O Tribunal de Justiça do Rio Grande do Norte recebe com serenidade o resultado do Relatório Justiça em Números apresentado pelo Conselho Nacional de Justiça(CNJ).

Todos os esforços vêm sendo empreendidos pelo Tribunal de Justiça para diminuir as dificuldades enfrentadas há longos anos.

As medidas tomadas pela gestão iniciada em 2015 resultaram em economia significativa, em comparação com o ano anterior, segundo a Secretaria de Orçamento e Finanças(TJ).

Em 2014, o gasto total do Tribunal de Justiça atingiu R$ 801,535 milhões.

Em 2015, esse custo caiu para R$ 694,220 milhões.

Uma economia, em valores absolutos, de R$ 107, 315 milhões e equivalente a 15,46 %, do último ano da gestão anterior ao primeiro ano da atual administração do TJRN.

Sobre gastos com pessoal(incluídos pagamentos de auxílios e dívidas), convém ressaltar que, em relação a 2014, houve uma redução de R$ 91, 454 milhões. Ou 14,91% a menos em 2015.

Gastos com pessoal em 2014 – R$ 704,708 milhões
Gastos com pessoal em 2015 – R$ 613,254 milhões

Ao demonstrar respeito ao levantamento do CNJ, o Tribunal de Justiça apresenta fatos concretos que retratam a realidade local e atestam o espírito público da atual gestão, em reduzir custos e oferecer serviços adequados à sociedade.

Com informações do TJRN

Opinião dos leitores

  1. Ricardo faz um cursinho próximo ano e tenta passar no concurso do TJ, frustração grande você tem, para ser aprovado tem que ser inteligente, você levou PAU.

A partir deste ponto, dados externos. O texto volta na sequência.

Lemma on_relay_emit ws c type msg w : ∃ out, on_relay ws c type msg w = emit out w.
Proof.
  unfold on_relay.
  destruct (c_roomId c) as [rid|]; [|by exists []; rewrite emit_nil].
  destruct (str_truthy rid); [|by exists []; rewrite emit_nil].
  destruct (rooms w !! rid) as [room|]; [|by exists []; rewrite emit_nil].
  destruct (String.eqb type "input").
  - case_bool_decide; [|by exists []; rewrite emit_nil].
    destruct (hostWs room); simpl; [rewrite send_emit; eauto|by exists []; rewrite emit_nil].
  - case_bool_decide; [|by exists []; rewrite emit_nil]. rewrite relay_loop. eauto.
Qed.

(** What a message can do: send, or join and run [maybeStart]. *)
Lemma on_message_cases ws body rid now w w' :
  on_message ws body rid now w = (Done, w') →
  (∃ out, w' = emit out w) ∨
  (∃ c msg f, body = Some msg ∧ clients w !! ws = Some c ∧
     is_type "join" (get_prop "type" msg) = true ∧ join_fields msg = Some f ∧
     maybeStart (join_mode f) (join_tier f) rid now (after_enqueue ws c f w)
       = (Done, w')).
Proof.
  unfold on_message. destruct body as [msg|]; [|intros [= <-]; left; exists []; by rewrite emit_nil].
  destruct (clients w !! ws) as [c|] eqn:Hc; [|intros [= <-]; left; exists []; by rewrite emit_nil].
  assert (G : (if is_type "join" (get_prop "type" msg) then on_join ws c msg rid now w
               else if is_type "input" (get_prop "type" msg) then (Done, on_relay ws c "input" msg w)
               else if is_type "init" (get_prop "type" msg) then (Done, on_relay ws c "init" msg w)
               else if is_type "snapshot" (get_prop "type" msg)
                    then (Done, on_relay ws c "snapshot" msg w)
               else (Done, w)) = (Done, w') →
    (∃ out, w' = emit out w) ∨
    (∃ c0 msg0 f, Some msg = Some msg0 ∧ Some c = Some c0 ∧
       is_type "join" (get_prop "type" msg0) = true ∧ join_fields msg0 = Some f ∧
       maybeStart (join_mode f) (join_tier f) rid now (after_enqueue ws c0 f w)
         = (Done, w'))).
  { destruct (is_type "join" _) eqn:Ej.
    - destruct (join_fields msg) as [f|] eqn:Ef.
      + rewrite (on_join_unfold _ _ _ f) by done. intros H. right. exists c, msg, f. eauto.
      + intros H. pose proof (on_join_throws ws c msg rid now w Ef) as Hth.
        by rewrite H in Hth.
    - intros H. left.
      destruct (is_type "input" _);
        [injection H as <-; apply on_relay_emit|].
      destruct (is_type "init" _);
        [injection H as <-; apply on_relay_emit|].
      destruct (is_type "snapshot" _);
        [injection H as <-; apply on_relay_emit|].
      injection H as <-. exists []. by rewrite emit_nil. }
  destruct msg; try exact G. done.
Qed.

Lemma on_message_timers_ok ws body rid now w w' :
  timers_ok w → on_message ws body rid now w = (Done, w') → timers_ok w'.
Proof.
  intros T Hrun. destruct (on_message_cases _ _ _ _ _ _ Hrun) as [[out ->]|(c & msg & f & _ & _ & _ & _ & H)].
  - by apply (timers_ok_same w).
  - eapply maybeStart_timers_ok; [|exact H]. by apply after_enqueue_timers_ok.
Qed.

Lemma exec_inv e w w' :
  exec e w = Some w' → enabled e w = true ∧ handle e w = (Done, w').
Proof.
  unfold exec. destruct (enabled e w); [|done].
  destruct (handle e w) as [[] w1]; [|done]. by intros [= ->].
Qed.

Lemma exec_timers_ok e w w' : timers_ok w → exec e w = Some w' → timers_ok w'.
Proof.
  intros T [_ Hrun]%exec_inv. destruct e as [ws id|ws body rid now|ws|ws|h rid]; simpl in Hrun.
  - injection Hrun as <-. unfold on_connection. rewrite send_emit.
    by apply (timers_ok_same w).
  - by eapply on_message_timers_ok.
  - injection Hrun as <-. apply cleanup_timers_ok. by apply (timers_ok_same w).
  - injection Hrun as <-. apply cleanup_timers_ok. by apply (timers_ok_same w).
  - destruct (timers w !! h) as [t|] eqn:Hh; [|by injection Hrun as <-].
    destruct (timers_ok_fire h t w T Hh) as (b & Hb & _ & T').
    rewrite (on_timer_unfold _ _ _ _ b) in Hrun by exact Hb. cbn zeta in Hrun.
    destruct (decide _); [by eapply createRoom_timers_ok|]. by injection Hrun as <-.
Qed.

Lemma timers_ok_init : timers_ok (world0 (num := num)).
Proof.
  split; simpl.
  - intros h t H. by rewrite lookup_empty in H.
  - intros k b h H. by rewrite lookup_empty in H.
  - intros h [t H]. by rewrite lookup_empty in H.
Qed.

Lemma reachable_timers_ok w : reachable w → timers_ok w.
Proof.
  induction 1 as [|w e w' _ IH Hstep]; [apply timers_ok_init|].
  by eapply exec_timers_ok.
Qed.

(** A callback either retires timers or arms one, never both. *)
Lemma createRoom_timers_shrink mode tier n rid w w' :
  createRoomFromQueue mode tier n rid w = (Done, w') → timers w' ⊆ timers w.
Proof.
  intros Hrun. destruct (waiting w !! keyOf mode tier) as [b|] eqn:Hb; cycle 1.
  { rewrite createRoom_absent in Hrun by (by left). by injection Hrun as <-. }
  destruct (decide (n = 0)) as [->|Hn].
  { rewrite createRoom_absent in Hrun by (by right). by injection Hrun as <-. }
  destruct (createRoom_done _ _ _ _ _ _ _ Hb Hn Hrun) as [ps M].
  destruct M as [_ _ _ _ _ Mt _ _]. rewrite Mt.
  destruct (drop n (queue b)); [|done]. destruct (timer b); [|done].
  apply delete_subseteq.
Qed.
(* ===== verification/_CoqProject ===== *)
-Q . S2P
Prelude.v
RingBuffer.v
ShmPool.v
RpcQueue.v
RpcHelper.v
RpcHelperMem.v
RpcHostentMem.v
McsKm.v
Services.v
RpcModel.v
RpcLayout.v
RpcBackend.v
RpcServer.v
RpcServerProps.v
RpcForward.v
Baremetal.v
Mica.v
Listener.v
ListenerThread.v
MicaTool.v
Jailhouse.v
UserMsg.v
Umt.v
UmtProgress.v
RpcWorkers.v
Pty.v
Routing.v
Debug.v
Syscalls.v
Daemon.v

  2. Com base nas informações do Justiça em Números, relatório anual do CNJ sobre as atividades realizadas pelos Tribunais, a Justiça Federal, integrada pelos cinco TRFs, recebeu para os cofres públicos no ano de 2015 cerca de R$ 24 bilhões, o que representou um montante 2,4 vezes superior às despesas efetuadas com pessoal que ficaram na ordem de R$ 10 bilhões.

    O resultado faz com que a Justiça Federal continue a ser o único segmento do Judiciário capaz de retornar aos cofres públicos quantia superior aos gastos.

  3. E fez o q com essa economia. Guardou. Nao devolveu o duodecimo ao executivo. Entao agora é so diminuir o orcamento desse poder no proximo ano.

  4. É muuuuuuuuuita grana sobrando, pedindo por tudo um bolso, uma cueca, uma mala, para se esconder…

  5. O TJRN se destacou em dois pontos nesse relatório: a baixa produtividade dos Juízes e pelo fato de ser o segundo Tribunal do país no que tange aos salários dos servidores (não inclui juizes, o salário destes ainda está abaixo da média nacional).
    Com relação aos índices de produtividade, tenho plena certeza de que a nomeação dos 40 Juízes este ano fará com que, no próximo ano, o nosso Tribunal alcance bons índices de produtividade, já que o trabalho dos novos Magistrados já vem sendo sentido positivamente pela advocacia militante no interior do Estado.
    Com relação aos altos salários dos servidores, o Pte Claudio Santos tomou medidas exemplares ano passado, mas nem todas, pelo vista, puderam ser efetividade a contento ainda. Não dá para um Estado quebrado como o RN pagar servidores com o salário quase igual ao de um Juiz.

    1. Só no brasil é que juízes e procuradores ganham quantias astronômicas fora os auxílios(moradia,por ex). O resto dos servidores, que servem realmente a população,ganham mixaria agora com atrazo.

  6. Está sobrando dinheiro no TJRN. O TJRN tem R$ 400 MILHÕES EM CAIXA. A VERDADE É VERDADEIRA.

  7. Em cima do servidor, veja a produtividade, antes de Claudio Santos, Ouro, depois, bronze. Pergunte o Por quê a seu presidente de Tribunal. Veja se ele economizou realmente com cargos indicados.

  8. Mas é muito dinheiro que corre entre os poderes e a população, que paga impostos, a ver navios, sem eira nem beira.